Stories of Technology, Innovation, & Entrepreneurship in the Southeast

Knoxville Business News Tennessee Mountain Scenery Background
August 06, 2012 | Tom Ballard

Millhorn describes vision for region’s most visible park

(EDITOR’S NOTE: The article that follows is the latest in a series of profiles on the parks in the Knoxville-Oak Ridge Innovation Valley and their unique roles in accelerating the growth of technology-based enterprises in the region.)

Innovation Valley’s most visible science and technology park used to be home to cattle, but it will soon be home to a robust research and development enterprise with groundbreaking for the first building occurring later this year.

The University of Tennessee’s (UT) Cherokee Farm is seen by thousands of drivers who travel Alcoa Highway near the UT Medical Center. Until recently, it housed the University’s Dairy Farm, but the cattle have been relocated and site preparation is nearing completion.
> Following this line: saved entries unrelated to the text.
(** ** Comparisons *)

Definition top (x : Z) : Z := x >>> 31.

Lemma top_cases x : in_range 32 x -> (top x = 0 /\ x < 2 ^ 31) \/ (top x = 1 /\ 2 ^ 31 <= x).
Proof. unfold in_range, top. intros. rewrite Z.shiftr_div_pow2 by lia. dlia. Qed.

Lemma byte_top x : in_range 32 x -> byte 1 (u32 (byte 3 x <<< 1)) = top x.
Proof.
  intros Hx. pose proof (byte_range 3 x) as Hb. unfold in_range in *.
  rewrite wrap_small by (unfold in_range; rewrite Z.shiftl_mul_pow2 by lia; lia).
  rewrite (byte_div 1), byte_div by lia. unfold top. rewrite Z.shiftl_mul_pow2, Z.shiftr_div_pow2 by lia.
  change (2 ^ (8 * 1)) with 256. change (2 ^ (8 * 3)) with 16777216. change (2 ^ 31) with 2147483648. change (2 ^ 1) with 2. dlia.
Qed.

Lemma slt_entry x y :
  in_range 32 x -> in_range 32 y ->
  let k := 4 * top x + 2 * top y + top (u32 (x - y)) in
  0 <= k < 8 /\ aget 0 slt1_bytes k = b2z (s32 x <? s32 y) /\ aget 0 sltu1_bytes k = b2z (x <? y).
Proof.
  intros Hx Hy. pose proof (wrap_range 32 (x - y) ltac:(lia)) as Hd.
  assert (u32 (x - y) = if x <? y then x - y + 2 ^ 32 else x - y) as Ed.
  { unfold in_range in *. destruct (Z.ltb_spec x y); [| apply wrap_small; unfold in_range; lia].
    unfold wrap. rewrite <- (Z.mod_add (x - y) 1) by lia. rewrite Z.mod_small; lia. }
  assert (forall z, in_range 32 z -> s32 z = if z <? 2 ^ 31 then z else z - 2 ^ 32) as Es.
  { intros z Hz. unfold in_range in Hz. unfold sext. destruct (Z.ltb_spec z (2 ^ 31)).
    - rewrite wrap_small by (unfold in_range; lia). lia.
    - unfold wrap. replace (z + 2 ^ (32 - 1)) with (z - 2 ^ 31 + 1 * 2 ^ 32) by lia.
      rewrite Z.mod_add, Z.mod_small by lia. lia. }
  rewrite !Es by done. cbv zeta. unfold in_range in *.
  destruct (top_cases x Hx) as [[-> ?] | [-> ?]], (top_cases y Hy) as [[-> ?] | [-> ?]],
    (top_cases _ Hd) as [[-> ?] | [-> ?]]; rewrite Ed in *;
    destruct (Z.ltb_spec x y), (Z.ltb_spec x (2 ^ 31)), (Z.ltb_spec y (2 ^ 31)); try lia;
    (split; [lia |]); split; zcmp.
Qed.

Lemma top_range x : in_range 32 x -> in_range 32 (top x).
Proof. intros. apply shiftr_range; [lia | done]. Qed.

Lemma byte_range32 k v : in_range 32 (byte k v).
Proof. pose proof (byte_range k v). unfold in_range in *. lia. Qed.

Create HintDb minirv.
#[local] Hint Resolve wrap_range top_range byte_range32 rget_range : minirv.
#[local] Hint Extern 2 (in_range 32 (u32 _)) => (apply wrap_range; lia) : minirv.
#[local] Hint Extern 5 (in_range 32 _) => (unfold in_range; lia) : minirv.

(** Registers hold 32-bit values. *)
Ltac regs_fine := repeat first [assumption | apply rset_ok; [| solve [eauto with minirv]]].

(** Equality of register files by cases on the register. *)
Ltac regs_equal :=
  apply functional_extensionality; let q := fresh "q" in intros q; unfold rset;
  repeat match goal with |- context [?a =? ?b] => destruct (Z.eqb_spec a b); try subst end; try done; try lia.

Section compare.
  Context (S : Z) (sy : symbols) (m : mem) (HL : layout S sy m).

Lemma exec_msb f sc rd rs :
  rget f sp = S -> regs_ok f -> rd <> x0 -> rd <> sp ->
  exists sc', exec (msb rd rs) (view S f sc m) = view S (rset f rd (top (rget f rs))) sc' m /\
    agree (-20) 0 sc sc' /\ agree (-28) (-24) sc sc'.
Proof.
  intros Hsp Hf H0 H2. pose proof (stack_ok _ _ _ HL) as HS. unfold msb. rewrite !exec_app.
  change (slli rd rd 1) with (slli_add rd rd 1).
  pose proof (byte_range 3 (rget f rs)) as Hb. unfold in_range in Hb.
  rewrite exec_getbyte by (done || lia).
  rewrite exec_slli_add by (done || lia || (apply rset_ok; [done | unfold in_range; lia])).
  rewrite rset_rset, exec_getbyte by (regs_read; done || lia). rewrite !rget_eq, rset_rset by done.
  rewrite byte_top by (by apply rget_range). eexists. split; [reflexivity |]. split; agrees.
Qed.

Lemma exec_slt_template f sc lut tbl rd rs1 rs2 :
  rget f sp = S -> regs_ok f -> rd <> x0 -> apart S lut 8 -> placed m lut tbl -> length tbl = 8%nat ->
  let x := rget f rs1 in let y := rget f rs2 in
  exists sc' g t, exec (slt_template sy lut rd rs1 rs2) (view S f sc m) =
    view S (rset (rset (rset f gp g) tp t) rd (aget 0 tbl (4 * top x + 2 * top y + top (u32 (x - y))))) sc' m.
Proof.
  intros Hsp Hf H0 Hap Hpl Hlen x y. pose proof (stack_ok _ _ _ HL) as HS.
  assert (in_range 32 x /\ in_range 32 y) as [Hx Hy] by (split; by apply rget_range).
  unfold slt_template, mv. change (slli gp gp 1) with (slli_add gp gp 1). offsets. rewrite !exec_app. steps.
  fold x y. rewrite le_read_write. rewrite Z.add_0_r, !(wrap_small 32) by done.
  set (sc0 := le_write 4 _ (-16) y). set (f0 := rset (rset f s0 x) s1 y).
  assert (regs_ok f0) as Hf0 by regs_fine. assert (rget f0 sp = S) as Hsp0 by (unfold f0; by regs_read).
  assert (rget f0 s0 = x /\ rget f0 s1 = y) as [E0 E1] by (unfold f0; by regs_read).
  assert (f0 = rset (rset f s0 x) s1 y) as Ef0 by done. clearbody f0.
  destruct (exec_msb f0 sc0 gp s0) as (sc1 & -> & A1 & _); [done | done | lia | lia |]. rewrite E0.
  rewrite exec_slli_add by (lia || regs_fine). rewrite rset_rset. regs_read.
  set (f1 := rset f0 gp _). assert (regs_ok f1) as Hf1 by regs_fine.
  destruct (exec_msb f1 sc1 tp s1) as (sc2 & -> & A2 & _); [unfold f1; by regs_read | done | lia | lia |].
  replace (rget f1 s1) with y by (unfold f1; by regs_read). steps.
  rewrite exec_slli_add by (lia || regs_fine). rewrite rset_rset. regs_read.
  set (f2 := rset (rset f1 tp (top y)) gp _). assert (regs_ok f2) as Hf2 by regs_fine.
  destruct (exec_sub S sy m HL f2 sc2 tp s0 s1) as (sc3 & v & -> & _ & A3 & _); [unfold f2, f1; by regs_read | done | lia | lia |].
  replace (rget f2 s0) with x by (unfold f2, f1; by regs_read).
  replace (rget f2 s1) with y by (unfold f2, f1; by regs_read). rewrite rset_rset.
  set (f3 := rset f2 tp _). assert (regs_ok f3) as Hf3 by regs_fine.
  destruct (exec_msb f3 sc3 tp tp) as (sc4 & -> & A4 & _); [unfold f3, f2, f1; by regs_read | done | lia | lia |].
  replace (rget f3 tp) with (u32 (x - y)) by (unfold f3; by regs_read). unfold f3. rewrite rset_rset.
  rewrite exec_view, step_add, exec_nil. rewrite exec_la by lia. unfold f2, f1. regs_read.
  destruct (slt_entry x y Hx Hy) as (Hk & _ & _). cbv zeta in Hk. set (k := 4 * top x + _ + _) in *.
  match goal with |- context [u32 (u32 (u32 (u32 (top x <<< 1) + top y) <<< 1) + ?t)] =>
    replace (u32 (u32 (u32 (u32 (top x <<< 1) + top y) <<< 1) + t)) with k end.
  2:{ rewrite !Z.shiftl_mul_pow2 by lia.
      destruct (top_cases x Hx) as [[Ex _] | [Ex _]], (top_cases y Hy) as [[Ey _] | [Ey _]];
        unfold k; rewrite Ex, Ey;
        destruct (top_cases (u32 (x - y)) ltac:(apply wrap_range; lia)) as [[-> _] | [-> _]]; reflexivity. }
  steps. assert (agree (-8) 0 sc0 sc4) as A.
  { eapply agree_trans; [| intros c Hc; apply A4; lia]. eapply agree_trans; [| exact A3].
    intros c Hc. rewrite A2, A1 by lia. done. }
  assert (forall c r, (c = -8 /\ r = s1) \/ (c = -4 /\ r = s0) -> le_read 4 sc4 c = rget f r) as Hpop.
  { intros c r Hc. rewrite (agree_le_read (-8) 0 sc0) by (done || lia).
    apply le_read4_bytes; [by apply rget_range |]. intros j Hj.
    destruct Hc as [[-> ->] | [-> ->]]; assert (j = 0 \/ j = 1 \/ j = 2 \/ j = 3) as [-> | [-> | [-> | ->]]] by lia;
      unfold sc0; by scratch_read. }
  rewrite (Hpop (-8) s1), (Hpop (-4) s0) by auto. destruct Hap as (L0 & L1 & L2).
  rewrite exec_view, exec_nil, (step_lbu_out _ _ _ _ _ _ _ (lut + k)).
  - rewrite (Hpl k) by lia. exists sc4, k, (u32 (u32 lut + k)). f_equal. rewrite Ef0. unfold rget. cbn. regs_equal.
  - regs_read. rewrite Z.add_0_r, wrap_wrap, wrap_add_l by lia. apply wrap_small. unfold in_range. lia.
  - unfold outside. lia.
Qed.

Lemma exec_slt f sc rd rs1 rs2 :
  rget f sp = S -> regs_ok f -> rd <> x0 ->
  exists sc' g t, exec (slt sy rd rs1 rs2) (view S f sc m) =
    view S (rset (rset (rset f gp g) tp t) rd (b2z (s32 (rget f rs1) <? s32 (rget f rs2)))) sc' m.
Proof.
  intros Hsp Hf H0. unfold slt.
  destruct (exec_slt_template f sc _ _ rd rs1 rs2 Hsp Hf H0 (slt_apart _ _ _ HL) (slt_placed _ _ _ HL) eq_refl) as (sc' & g & t & ->).
  destruct (slt_entry _ _ (rget_range f rs1 Hf) (rget_range f rs2 Hf)) as (_ & <- & _). by exists sc', g, t.
Qed.

Lemma exec_sltu f sc rd rs1 rs2 :
  rget f sp = S -> regs_ok f -> rd <> x0 ->
  exists sc' g t, exec (sltu sy rd rs1 rs2) (view S f sc m) =
    view S (rset (rset (rset f gp g) tp t) rd (b2z (rget f rs1 <? rget f rs2))) sc' m.
Proof.
  intros Hsp Hf H0. unfold sltu.
  destruct (exec_slt_template f sc _ _ rd rs1 rs2 Hsp Hf H0 (sltu_apart _ _ _ HL) (sltu_placed _ _ _ HL) eq_refl) as (sc' & g & t & ->).
  destruct (slt_entry _ _ (rget_range f rs1 Hf) (rget_range f rs2 Hf)) as (_ & _ & <-). by exists sc', g, t.
Qed.
End compare.

(** ** Logical operations *)

(** The four bytes of a scratch word, one after the other. *)
Ltac four_bytes :=
  let k := fresh "k" in let Hk := fresh "Hk" in
  intros k Hk; assert (k = 0 \/ k = 1 \/ k = 2 \/ k = 3) as [-> | [-> | [-> | ->]]] by lia; scratch_read.

Lemma byte_small k x : 0 <= k -> in_range 8 x -> byte k x = if k =? 0 then x else 0.
Proof.
  unfold in_range. intros Hk Hx. destruct (Z.eqb_spec k 0) as [-> |].
  - unfold byte. rewrite Z.shiftr_0_r. by apply wrap_small.
  - rewrite byte_div, Z.div_small; [done | | lia]. split; [lia |]. apply Z.lt_le_trans with (2 ^ 8); [lia |].
    apply Z.pow_le_mono_r; lia.
Qed.

Lemma byte_pair k a b :
  in_range 8 a -> in_range 8 b -> 0 <= k < 4 ->
  byte k (256 * a + b) = if k =? 0 then b else if k =? 1 then a else 0.
Proof.
  unfold in_range. intros. assert (k = 0 \/ k = 1 \/ k = 2 \/ k = 3) as [-> | [-> | [-> | ->]]] by lia; cbn [Z.eqb Pos.eqb];
    rewrite byte_div by lia; cbn; dlia.
Qed.

(** An operation on words that acts bytewise. *)
Definition bytewise (op : Z -> Z -> Z) : Prop :=
  (forall x y, in_range 32 x -> in_range 32 y -> in_range 32 (op x y)) /\
  (forall k x y, 0 <= k < 4 -> byte k (op x y) = op (byte k x) (byte k y)).

Lemma bitwise_bytewise : bytewise Z.land /\ bytewise Z.lor /\ bytewise Z.lxor.
Proof.
  split_and!; split.
  - intros x y Hx Hy. apply land_range; [lia | unfold in_range in Hx; lia | done].
  - intros k x y Hk. unfold byte. apply Z.bits_inj'. intros i Hi.
    rewrite Z.land_spec, !testbit_wrap, !Z.shiftr_spec, Z.land_spec by lia. by destruct (i <? 8).
  - intros x y Hx Hy. by apply lor_range.
  - intros k x y Hk. unfold byte. apply Z.bits_inj'. intros i Hi.
    rewrite Z.lor_spec, !testbit_wrap, !Z.shiftr_spec, Z.lor_spec by lia. by destruct (i <? 8).
  - intros x y Hx Hy. by apply lxor_range.
  - intros k x y Hk. unfold byte. apply Z.bits_inj'. intros i Hi.
    rewrite Z.lxor_spec, !testbit_wrap, !Z.shiftr_spec, Z.lxor_spec by lia. by destruct (i <? 8).
Qed.

Section logic.
  Context (S : Z) (sy : symbols) (m : mem) (HL : layout S sy m).
  (** A table of the first three. *)
  Context (o : Z) (op : Z -> Z -> Z) (Ho : 0 <= o <= 131072) (Hop : bytewise op).
  Context (Hentry : forall j i, in_range 8 j -> in_range 8 i -> m (_logic_shift_table sy + o + (256 * j + i)) = op j i).

Lemma exec_logic_byte f sc lr x y k :
  rget f sp = S -> lr <> tp -> rget f lr = u32 (_logic_shift_table sy + o) -> 0 <= k < 4 ->
  sc (-16 + k) = byte k x -> sc (-20 + k) = byte k y -> sc (-26) = 0 -> sc (-25) = 0 ->
  exec (logic8_byte_internal lr k) (view S f sc m) =
  view S (rset f tp (byte k (op x y)))
    (le_write 1 (le_write 1 (le_write 1 sc (-27) (byte k x)) (-28) (byte k y)) (-24 + k) (byte k (op x y))) m.
Proof.
  intros Hsp Hlr Htab Hk Hx Hy H2 H3. pose proof (stack_ok _ _ _ HL) as HS. unfold logic8_byte_internal.
  unfold SP_VAR, SP_VAR_BYTE. change (- VAR_A * 4) with (-16). change (- VAR_B * 4) with (-20).
  change (- VAR_C * 4) with (-24). change (- VAR_D * 4 + 1) with (-27). change (- VAR_D * 4 + 0) with (-28).
  pose proof (byte_range k x) as Rx. pose proof (byte_range k y) as Ry.
  rewrite exec_view, step_lbu, exec_view, step_sb by (first [lia | by regs_read]). regs_read.
  rewrite exec_view, step_lbu, le_write_out by (first [lia | by regs_read]). rewrite rset_rset.
  rewrite exec_view, step_sb by (first [lia | by regs_read]). regs_read. rewrite Hx, Hy.
  rewrite exec_view, step_lw by (first [lia | by regs_read]). rewrite rset_rset.
  rewrite (le_read4_bytes _ (-28) (256 * byte k x + byte k y)).
  2:{ unfold in_range in *. lia. }
  2:{ intros j Hj. rewrite byte_pair by done.
      assert (j = 0 \/ j = 1 \/ j = 2 \/ j = 3) as [-> | [-> | [-> | ->]]] by lia; scratch_read; rewrite ?byte0_byte; done. }
  rewrite exec_view, step_add, rset_rset. regs_read. rewrite Htab.
  pose proof (lut_apart _ _ _ HL) as (L0 & L1 & L2). unfold in_range in Rx, Ry.
  rewrite exec_view, (lut_byte S sy m HL _ _ tp (o + (256 * byte k x + byte k y)) (_logic_shift_table sy + o + (256 * byte k x + byte k y))).
  - rewrite rset_rset, Hentry by done. rewrite exec_view, step_sb by (first [lia | by regs_read]). regs_read.
    destruct Hop as [_ ->]; done.
  - lia.
  - regs_read. rewrite wrap_add_l. f_equal. lia.
  - lia.
Qed.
The $30 million infrastructure improvement project should be completed by the end of the summer.

In a recent interview with teknovation.biz, UT Executive Vice President David Millhorn said the initial vision for the site “has been fine-tuned” and groundbreaking for the first facility – the 144,000 square foot Joint Institute for Advanced Materials – will occur in late August or early September.

Materials provided by Millhorn describe Cherokee Farm as “an interdisciplinary research campus that focuses on solving problems of national significance.” UT believes the research campus will enhance its ability to “promote economic development, maximize unique resources and partnerships, and take a national leadership position in innovative research.”

Cherokee Farm is not only focused on drawing on the research and development occurring at UT, but also at Oak Ridge National Laboratory (ORNL) which UT co-manages with Battelle Memorial Institute.

“We’re looking for private investment and partnerships that are good for UT and ORNL,” Millhorn said. Areas that he regular cites are computational, neutron and materials sciences and renewable energy.

Some of the fine-tuning that Millhorn referenced will allow the park to operate more like a business. One example is the creation of Cherokee Farm Development Corporation as a 501(c)(3) organization to facilitate development and “do deals with developers.”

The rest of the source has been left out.